Parece estranho que o juiz Gilmar fosse relatar o caso a todos os jornalistas do Brasil e ao mesmo tempo, delatar e inutilizar sua mais valiosa fonte de informação, a saber, essa desembargadora, que sem que lhe fosse solicitado, soltou a língua a falar o que não devia.
Haja microfone para tanta língua solta. Mas pelo que aconteceu agora, parece que o juiz Gilmar é que já sabia o que ia acontecer.
Landel
http://vellker.blog.terra.com.br
CNJ no desobediente!!!
A hipótese do leitor Herman deve estar correta. A lei só vale para o cidadão comum, incluindo aí advogados privados. Não vale para polícia, MP e juízes. Eles se valem dos poderes e das brechas para sair impunes. Chegou a hora de acabar com isso. Infelizmente, para desencadear uma crise, é preciso impor a lei em caso de pessoas importantes. Pobre do cidadão comum que é vítima dessas barbaridades policiais, ministeriais e jurídicas. Mas se é preciso um escândalo, eis uma boa hora. Felizes os Italianos ao elegerem um Presidente capaz de peitar o próprio Estado. Parabéns a Gilmar Mendes, o único que verdadeiramente está sendo servidor público, servindo ao público cumprindo suas obrigações sem temor de desagradar os donos do Estado.
Para dizer bem a verdade, fosse eu Delegado da Polícia Federal eu ia monitorar mesmo todo esse complexo Superior da Justiça, dentro dos limites que não implicassem a necessidae de decisão judicial.

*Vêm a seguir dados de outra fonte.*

(** The user's turns are the AI's turns plus the requests in flight. *)
Lemma turns_balanced s :
  reachable s ->
  count_role User (conversation s) = count_role Ai (conversation s) + length (in_flight s).
Proof.
  induction 1 as [|s e s' Hs IH Hstep]; [done|].
  destruct (chat_step_cases _ _ _ Hstep)
    as [(-> & _ & ->)|[(q & _ & -> & _ & ->)|(i & p & m & Hi & Hm & -> & _ & ->)]]; [done| |].
  - rewrite !count_role_snoc, length_app. simpl. repeat case_decide; simplify_eq; lia.
  - rewrite !count_role_snoc, Hm. destruct (length_delete_lookup _ _ _ Hi).
    repeat case_decide; simplify_eq; lia.
Qed.

(** Settling a request in flight removes one entry with its id and
    appends the answer. *)
Lemma settle_present s id r m :
  id ∈ map fst (in_flight s) -> reply_message r = Some m ->
  exists i p, in_flight s !! i = Some p /\ p.1 = id /\
    settle s id r = Some (mkChat (question s) (conversation s ++ [m]) false
                                 (delete i (in_flight s)) (next_id s)).
Proof.
  intros Hin Hm. apply list_elem_of_In, in_map_iff in Hin as (p & Hp & Hin).
  destruct (list_find_elem_of (fun p => p.1 = id) (in_flight s) p) as [[i p'] Hf];
    [by apply list_elem_of_In|done|].
  exists i, p'. pose proof Hf as (Hi & Hid & _)%list_find_Some. split_and!; [done|done|].
  unfold settle. rewrite Hf. simpl. by rewrite Hm.
Qed.

(** Settling every request in flight, in any order. *)
Lemma settle_all s ids answer :
  ids ≡ₚ map fst (in_flight s) -> (forall id, is_Some (reply_message (answer id))) ->
  exists s', chat_run s (map (fun id => Settled id (answer id)) ids) = Some s' /\
    in_flight s' = [] /\ count_role User (conversation s') = count_role User (conversation s) /\
    count_role Ai (conversation s') = count_role Ai (conversation s) + length ids /\
    (isTyping s' = true -> isTyping s = true /\ ids = []).
Proof.
  revert s. induction ids as [|id ids IH]; intros s Hp Ha; simpl.
  - exists s. apply Permutation_nil, map_eq_nil in Hp. split_and!; auto; lia.
  - destruct (Ha id) as [m Hm].
    assert (Hin : id ∈ map fst (in_flight s)) by (rewrite <- Hp; constructor).
    destruct (settle_present s id (answer id) m Hin Hm) as (i & p & Hi & Hid & Hs1).
    rewrite Hs1. cbn [mbind option_bind].
    edestruct (IH (mkChat (question s) (conversation s ++ [m]) false (delete i (in_flight s))
                       (next_id s))) as (s' & Hrun & Hf & Hu & Hai & Ht); [|exact Ha|].
    { cbn [in_flight]. apply Permutation_cons_inv with (a := id). rewrite Hp.
      etrans; [apply Permutation_map, (delete_Permutation _ _ _ Hi)|]. cbn [map]. by rewrite Hid. }
    exists s'. split_and!; [exact Hrun|done| | |].
    + rewrite Hu. cbn [conversation]. rewrite count_role_snoc, (reply_message_role _ _ Hm).
      case_decide; [done|lia].
    + rewrite Hai. cbn [conversation]. rewrite count_role_snoc, (reply_message_role _ _ Hm).
      case_decide; [simpl; lia|done].
    + intros Hts. by destruct (Ht Hts) as [Hf1 _].
Qed.

(** ** Theorems *)

(** The typing indicator is shown only while a request of the
    chat page is in flight. *)
Theorem chat_typing_sound s : reachable s -> isTyping s = true -> in_flight s <> [].
Proof. apply typing_needs_request. Qed.
(** The six charts, in the page's order, with their options. *)
Definition net_charts (d : Series) : list (NetChartOptions * ChartData) :=
  [(createChartOptions (js "Bandwidth Over Time"), bandwidthChartData d);
   (createChartOptions (js "Latency Over Time"), latencyChartData d);
   (createChartOptions (js "Packet Loss Over Time"), packetLossChartData d);
   (pieChartOptions, pieChartData d);
   (createChartOptions (js "Network Metrics Comparison"), barChartData d);
   (createChartOptions (js "Packet Loss Distribution"), packetLossBarChartData d)].

Inductive NetView :=
| NetSpinner
| NetDashboard (cards : list (list N)) (selected : IntervalState)
    (charts : list (NetChartOptions * ChartData)) (analysis_text : list N).

(** [v.toFixed(2)] *)
Definition to_fixed_text (v : JsValue) : option (list N) :=
  match v with JNumber q => Some (to_fixed2 q) | _ => None end.

Definition net_render (s : NetState) : option NetView :=
  if loading s then Some NetSpinner else
  let d := networkData s in
  b ← to_fixed_text (latest (bandwidth d));
  l ← to_fixed_text (latest (latency d));
  p ← to_fixed_text (latest (packetLoss d));
  a ← react_text (analysis s);
  Some (NetDashboard [b; l; p] (interval s) (net_charts d) a).

Lemma to_fixed_text_None v : to_fixed_text v = None <-> forall q, v <> JNumber q.
Proof.
  destruct v; simpl; split; intros H; try done; try (intros ? ?; discriminate).
  by destruct (H q).
Qed.

(** C13: once loaded, the page crashes exactly when a metric of the
    specification's pie (the latest point, [|| 0] applied) is not a
    number, so that [toFixed] is missing, or the analysis is not a
    renderable React child. *)
Theorem net_render_crash s :
  reachable s -> loading s = false ->
  (net_render s = None <->
   Exists (fun v => forall q, v <> JNumber q) (spec_pie (points (networkData s))) \/
   react_text (analysis s) = None).
Proof.
  intros Hs Hl. rewrite <- (proj1 (view_points _ (series_aligned_inv s Hs))).
  unfold net_render, pie_values. rewrite Hl, !Exists_cons, Exists_nil, <- !to_fixed_text_None.
  destruct (to_fixed_text _), (to_fixed_text _), (to_fixed_text _), (react_text _);
    simpl; intuition congruence.
Qed.

Lemma slice_last_length {A} n (l : list A) : length (slice_last n l) = Nat.min n (length l).
Proof. unfold slice_last. rewrite length_drop. lia. Qed.
(* ===== verification/Charts.v ===== *)
(** * The chart components and the dashboard's loading timer

    [NetworkStatusChart.jsx] and [LearningProgressChart.jsx], which fetch
    [/api/dashboard-data] once mounted, and [Dashboard.jsx], which mounts
    them when its 1500 ms timer fires.

    As in [Chat], an event runs a handler up to its next [await], and a
    request in flight settles in any order.  A property read inside a
    state updater runs while React renders, outside any [try]: its
    [TypeError] is a crash ([None]). *)

From S2P Require Import Prelude JsString JsValue Json Handlers Client.
From Stdlib Require Import ZArith QArith.
Import JsString JsValue Json Handlers Client.

Module Charts.

(** A chart's data: its labels and its dataset's [data] (the dataset's
    colours are constants of the component). *)
Record ChartState := mkChart { chart_labels : list JsValue; chart_data : list JsValue }.

Definition chart_initial : ChartState := mkChart [] [].

(** Which array of [/api/dashboard-data] a chart reads, and which two
    fields of its items. *)
Record ChartKeys := mkKeys { list_key : list N; label_key : list N; value_key : list N }.

Definition network_status_keys : ChartKeys :=
  mkKeys (js "networkStatus") (js "school") (js "uptime").

Definition learning_progress_keys : ChartKeys :=
  mkKeys (js "learningProgress") (js "week") (js "progress").

(** The two chart components, and the keys each reads. *)
Inductive Chart := NetworkStatusChart | LearningProgressChart.

#[export] Instance Chart_eq_dec : EqDecision Chart.
Proof. solve_decision. Defined.

Definition keys_of (ch : Chart) : ChartKeys :=
  match ch with
  | NetworkStatusChart => network_status_keys
  | LearningProgressChart => learning_progress_keys
  end.

(** [data.<lk>.map((item) => item.<k>)]: [None] is the [TypeError] of a
    missing array or of a [null] item. *)
Definition pluck (data : JsValue) (lk k : list N) : option (list JsValue) :=
  match get_value data lk with
  | Some (JArray items) => mapM (fun item => get_value item k) items
  | _ => None
  end.

(** The module-level [options] of each component, as far as they decide
    what is drawn: the title, the y axis (beginning at zero, [max: 100])
    and its tick callback [(value) => value + "%"].  Legend and font
    settings are styling. *)
Record ChartOptions := mkOptions {
  chart_title : list N;
  y_beginAtZero : bool;
  y_max : Q
}.

Definition network_status_options : ChartOptions :=
  mkOptions (js "School Network Status") true 100.

Definition learning_progress_options : ChartOptions :=
  mkOptions (js "Learning Progress Over Time") true 100.

Definition options_of (ch : Chart) : ChartOptions :=
  match ch with
  | NetworkStatusChart => network_status_options
  | LearningProgressChart => learning_progress_options
  end.

(** [callback: (value) => value + "%"]: a number plus a string is the
    number's [ToString] followed by the string. *)
Definition tick_label `{NumberFormat} (value : Q) : list N := number_to_string value ++ js "%".

(** A value Chart.js draws inside the axis: a number, not above [max]
    (below zero the axis grows, since [beginAtZero] only adds 0 to the
    range), and here also not below zero, so that the axis stays the
    fixed [0, max] the options describe. *)
Definition within_axis (o : ChartOptions) (v : JsValue) : bool :=
  match v with
  | JNumber q => Qle_bool 0 q && Qle_bool q (y_max o)
  | _ => false
  end.

(** The settings of each chart's single dataset in its initial state,
    kept by the [...chartData.datasets[0]] spread when the data arrive:
    the [label], the [borderWidth] (1 by default), whether the area is
    filled and the curve's [tension] (0 by default); colours are
    styling. *)
Record DatasetStyle := mkStyle {
  style_label : list N;
  style_borderWidth : Q;
  style_fill : bool;
  style_tension : Q
}.

Definition status_dataset : DatasetStyle := mkStyle (js "Network Uptime (%)") 2 false 0.

Definition progress_dataset : DatasetStyle := mkStyle (js "Average Student Progress") 1 true (4 # 10).

Definition dataset_of (ch : Chart) : DatasetStyle :=
  match ch with
  | NetworkStatusChart => status_dataset
  | LearningProgressChart => progress_dataset
  end.

Definition dataset_label (ch : Chart) : list N := style_label (dataset_of ch).

(** What a chart component hands to react-chartjs-2:
    [<Bar options={options} data={chartData} />] (a [<Line>] for the
    progress chart). *)
Record ChartView := mkChartView {
  view_options : ChartOptions;
  view_labels : list JsValue;
  view_dataset_label : list N;
  view_data : list JsValue
}.

Definition chart_view (ch : Chart) (c : ChartState) : ChartView :=
  mkChartView (options_of ch) (chart_labels c) (dataset_label ch) (chart_data c).

Section Charts.
Context {JC : JsonCodec}.

(** [fetchData] after [await fetch]: no [response.ok] test; every
    failure lands in the [catch], which leaves the chart as it was. *)
Definition chart_settle (ks : ChartKeys) (c : ChartState) (r : HttpResult) : ChartState :=
  match r with
  | NetError _ => c
  | Http _ text =>
      match response_json text with
      | inl _ => c
      | inr data =>
          match pluck data (list_key ks) (label_key ks), pluck data (list_key ks) (value_key ks) with
          | Some labels, Some values => mkChart labels values
          | _, _ => c
          end
      end
  end.

(** [Dashboard]: the spinner while [isLoading]; the two charts mount,
    and send their request, when the 1500 ms timer fires.  [None] is a
    chart not mounted; [timer] the timeout still set. *)
Record DashboardState := mkDashboard {
  isLoading : bool;
  timer : bool;
  status_chart : option ChartState;
  progress_chart : option ChartState;
  requests : list Chart
}.

Definition dashboard_initial : DashboardState := mkDashboard true false None None [].

Inductive DashboardEvent :=
| Mount
| TimerFired
| Unmount
| ChartSettled (ch : Chart) (r : HttpResult).

(** A chart a response is for, if it is mounted and waits for it. *)
Definition settle_into (ch : Chart) (r : HttpResult) (c : option ChartState) :=
  (fun c => chart_settle (keys_of ch) c r) <$> c.

Definition dashboard_step (s : DashboardState) (e : DashboardEvent) : DashboardState :=
  match e with
  | Mount => if isLoading s then mkDashboard true true (status_chart s) (progress_chart s) (requests s)
             else s
  | TimerFired =>
      if timer s then
        mkDashboard false false (Some chart_initial) (Some chart_initial)
                    (requests s ++ [NetworkStatusChart; LearningProgressChart])
      else s
  | Unmount => mkDashboard (isLoading s) false (status_chart s) (progress_chart s) (requests s)
  | ChartSettled ch r =>
      match list_find (fun k => k = ch) (requests s) with
      | None => s
      | Some (i, _) =>
          let rest := delete i (requests s) in
          if decide (ch = NetworkStatusChart) then
            mkDashboard (isLoading s) (timer s) (settle_into ch r (status_chart s))
                        (progress_chart s) rest
          else
            mkDashboard (isLoading s) (timer s) (status_chart s)
                        (settle_into ch r (progress_chart s)) rest
      end
  end.

Inductive reachable : DashboardState -> Prop :=
| reach_init : reachable dashboard_initial
| reach_step s e : reachable s -> reachable (dashboard_step s e).

Definition dashboard_run (s : DashboardState) (es : list DashboardEvent) : DashboardState :=
  fold_left dashboard_step es s.

Lemma dashboard_run_reachable s es : reachable s -> reachable (dashboard_run s es).
Proof.
  revert s. induction es as [|e es IH]; intros s Hr; simpl; [done|]. apply IH. by constructor.
Qed.

(** The phases of [Dashboard]: the spinner with no chart, or both
    charts mounted, each with at most its one request in flight. *)
Definition dashboard_ok (s : DashboardState) : Prop :=
  (isLoading s = true /\ status_chart s = None /\ progress_chart s = None /\ requests s = []) \/
  (isLoading s = false /\ timer s = false /\ is_Some (status_chart s) /\
   is_Some (progress_chart s) /\ NoDup (requests s)).

Lemma settle_into_some ch r c : is_Some c -> is_Some (settle_into ch r c).
Proof. intros [x ->]. by eexists. Qed.

Lemma dashboard_step_ok s e : dashboard_ok s -> dashboard_ok (dashboard_step s e).
Proof.
  intros [(Hl & Hs & Hp & Hr)|(Hl & Ht & Hs & Hp & Hnd)]; destruct e; simpl;
    rewrite ?Hl, ?Hr, ?Hs, ?Hp; simpl.
  - by left.
  - destruct (timer s); [right; repeat split; try (by eexists)|by left].
    simpl. apply (bool_decide_unpack _). reflexivity.
  - by left.
  - by left.
  - by right.
  - rewrite Ht. by right.
  - right. repeat split; done.
  - destruct (list_find _ _) as [[i ?]|]; [|by right].
    destruct (decide _); right; repeat split; try done;
      try apply settle_into_some; try done; by apply NoDup_delete.
Qed.

Lemma reachable_dashboard_ok s : reachable s -> dashboard_ok s.
Proof. induction 1; [by left|by apply dashboard_step_ok]. Qed.

End Charts.

Section ChartTheorems.
Context {JC : JsonCodec}.

(** C23: the charts wait for the spinner: while [isLoading] no chart is
    mounted and no request to [/api/dashboard-data] is sent; once the
    timer has fired both charts are mounted and each has at most one
    request in flight. *)
Theorem dashboard_charts_wait s :
  reachable s ->
  (isLoading s = true -> status_chart s = None /\ progress_chart s = None /\ requests s = []) /\
  (isLoading s = false -> is_Some (status_chart s) /\ is_Some (progress_chart s) /\
                          NoDup (requests s)).
Proof.
  intros Hr. destruct (reachable_dashboard_ok s Hr) as [(Hl & H)|(Hl & _ & H)];
    rewrite Hl; split; intros; done.
Qed.

End ChartTheorems.

(** The array of [/api/dashboard-data] a chart shows. *)
Definition route_items (ch : Chart) : list JsValue :=
  match ch with
  | NetworkStatusChart => networkStatus
  | LearningProgressChart => learningProgress
  end.

(** End to end with [JSON.stringify] and [JSON.parse]: the reply of
    [/api/dashboard-data] reaches each chart as the label and the value
    of every item of its array, in the route's order and with the
    route's numbers. *)
Theorem charts_show_dashboard_data ch c :
  chart_settle (JC := json_codec (H := decimal_number_format)) (keys_of ch) c
    (serve (JC := json_codec (H := decimal_number_format)) dashboard_data_GET) =
  mkChart (map (fun it => default JUndefined (get_value it (label_key (keys_of ch)))) (route_items ch))
          (map (fun it => default JUndefined (get_value it (value_key (keys_of ch)))) (route_items ch)).
Proof. destruct ch; vm_compute; reflexivity. Qed.

(** End to end with [/api/dashboard-data], every value each chart
    draws is a number on its fixed y axis [0, max] ([max: 100] in the
    component's options): no bar or point is clipped and the axis never
    grows past the options. *)
Lemma charts_values_within_axis ch c :
  forallb (within_axis (options_of ch))
    (chart_data (chart_settle (JC := json_codec (H := decimal_number_format)) (keys_of ch) c
       (serve (JC := json_codec (H := decimal_number_format)) dashboard_data_GET))) = true.
Proof. destruct ch; vm_compute; reflexivity. Qed.

Definition sample_dashboard : DashboardState :=
  dashboard_run (JC := json_codec (H := decimal_number_format)) dashboard_initial
    [Mount; TimerFired; ChartSettled NetworkStatusChart (Http 500 [])].

Lemma dashboard_charts_wait_witness :
  reachable (JC := json_codec (H := decimal_number_format)) sample_dashboard /\
  isLoading sample_dashboard = false /\
  (is_Some (status_chart sample_dashboard) /\ is_Some (progress_chart sample_dashboard) /\
   NoDup (requests sample_dashboard)).
Proof.
  assert (Hr : reachable (JC := json_codec (H := decimal_number_format)) sample_dashboard)
    by (apply dashboard_run_reachable; constructor).
  split; [exact Hr|]. split; [reflexivity|].
  exact (proj2 (dashboard_charts_wait _ Hr) eq_refl).
Defined.

End Charts.

Lemma update_loop_stamps (ids : list Z) (l : list todos_row) (j : Z) :
  In j ids \/ stamped now j l ->
  stamped now j (fold_left (fun l i => update_row true now u i l) ids l).
Proof.
  revert l. induction ids as [|i ids IH]; intros l; simpl.
  - intros [[]|H]; exact H.
  - intros [[->|Hin]|H]; apply IH; auto.
    + right. intros r Hr Hj. eapply update_row_stamps; eauto.
    + right. now apply update_row_keeps_stamped.
Qed.

Lemma update_loop_ids (trg : bool) (ids : list Z) (l : list todos_row) :
  map td_id (fold_left (fun l i => update_row trg now u i l) ids l)
  = map td_id l.
Proof.
  revert l. induction ids as [|i ids IH]; intros l; simpl; [reflexivity|].
  now rewrite IH, update_row_ids.
Qed.

(** An UPDATE on a database that has the trigger: every row the WHERE
    clause selects is still there, under its id, and carries the time of
    the statement in updated_at, whatever the SET clause put there. *)
Lemma exec_update_stamps (d : database) (t : table todos_row) :
  todos d = Some t -> trg_todos_updated_at d = true ->
  exists d', exec_update now u d = Ok d'
    /\ forall r, In r (rows t) -> upd_where u r = true ->
         (exists r', In r' (rows_of (todos d')) /\ td_id r' = td_id r)
         /\ forall r', In r' (rows_of (todos d')) -> td_id r' = td_id r ->
                       td_updated_at r' = now.
Proof.
  intros Ht Hg. unfold exec_update. rewrite Ht, Hg. eexists. split; [reflexivity|].
  cbn [rows_of set_todos todos rows]. intros r Hr Hw. split.
  - assert (Hi : In (td_id r) (map td_id (rows t))) by now apply in_map.
    rewrite <- (update_loop_ids true
                 (map td_id (List.filter (upd_where u) (rows t)))) in Hi.
    apply in_map_iff in Hi as (r' & Hi & Hr'). eauto.
  - apply update_loop_stamps. left. apply in_map, filter_In. auto.
Qed.
(** X6: what [parse_date] returns is a calendar date in ISO form: ten
    characters that match [ISO_DATE_RE], a year from 1 to 9999, a month
    from 1 to 12 and a day that the month has. *)
Theorem parse_date_gives_iso_date (s t : text) :
  parse_date s = Some t ->
  Re.matches ISO_DATE_RE t = true /\ List.length t = 10 /\
  exists y m d,
    (1 <= y <= 9999)%N /\ (1 <= m <= 12)%N /\ (1 <= d <= days_in_month y m)%N /\
    t = zfill 4 (of_N y) +++ "-" +++ zfill 2 (of_N m) +++ "-" +++ zfill 2 (of_N d).
Proof.
  intros H. apply parse_date_inv in H as (y & m & d & H).
  destruct (date_iso_parts y m d t H)
    as (a & b & c & e & m1 & m2 & d1 & d2 & Et & Hdig & _).
  split; [rewrite Et; apply iso_shape_matches; exact Hdig|].
  split; [rewrite Et; reflexivity|].
  exists y, m, d. apply date_iso_inv in H. tauto.
Qed.

(** X7: a calendar date in ISO form parses to itself, so parsing a date
    that [parse_date] returned gives it back. *)
Theorem parse_date_round_trip (y m d : N) (t : text) :
  date_iso y m d = Some t ->
  parse_date t = Some t /\
  forall s, parse_date s = Some t -> parse_date t = parse_date s.
Proof.
  intros H. pose proof (parse_date_of_iso y m d t H) as Hp.
  split; [exact Hp|]. intros s Hs. rewrite Hs. exact Hp.
Qed.
Lemma existsb_isVowel_false s :
  existsb isVowel s = false <-> Forall (fun c => nonVowel c = true) s.
Proof.
  induction s as [|c s IH]; [split; constructor|].
  simpl. destruct (isVowel c) eqn:Ec; simpl.
  - split; [discriminate|]. intros [H _]%Forall_cons.
    unfold nonVowel in H. now rewrite Ec in H.
  - rewrite IH. split.
    + intros H. constructor; [unfold nonVowel; now rewrite Ec|exact H].
    + now intros [_ H]%Forall_cons.
Qed.

(** The syllables of a word spell what is left of it. *)
Lemma concat_syllablesOf w : concat (syllablesOf w) = keepWord w.
Proof.
  unfold syllablesOf, keepWord.
  pose proof (concat_matchAll_syllRe w) as Hc.
  pose proof (matchAll_from_nonempty syllRe false syllRe_positive w 0 []) as Hne.
  fold (matchAll syllRe false w) in Hne.
  destruct (existsb isVowel w) eqn:Ev.
  - destruct (matchAll syllRe false w) as [|p ps]; [|exact Hc].
    symmetry in Hc. apply dropFinal_nil, existsb_isVowel_false in Hc. congruence.
  - apply existsb_isVowel_false, dropFinal_nil in Ev. rewrite Ev in Hc.
    destruct (matchAll syllRe false w) as [|p ps]; [simpl; apply app_nil_r|].
    apply Forall_cons in Hne as [Hp _]. simpl in Hc.
    apply app_eq_nil in Hc as [Hp' _]. contradiction.
Qed.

Deve ser extremamente enfadonho você montar um edquema de inteligência de meses, tarefas cansativas noites a dentro, se escudar coom um Juiz Federal com objetivos " pro societatem" e depois ver seu trabalho todo jogado por terra, em função de firulas jurídicas absolutamente estéreis em se levando em conta os antecedentes desse trio cheio de antecedentes pouco abonadores. " A mulher de César não pode ser somente honesta, tem de PARECER HONESTA", adágio que não se aplica nem de perto Á trinca abonada .
Se qualquer deles fugir, o Presidente do STF tem de pedir o boné.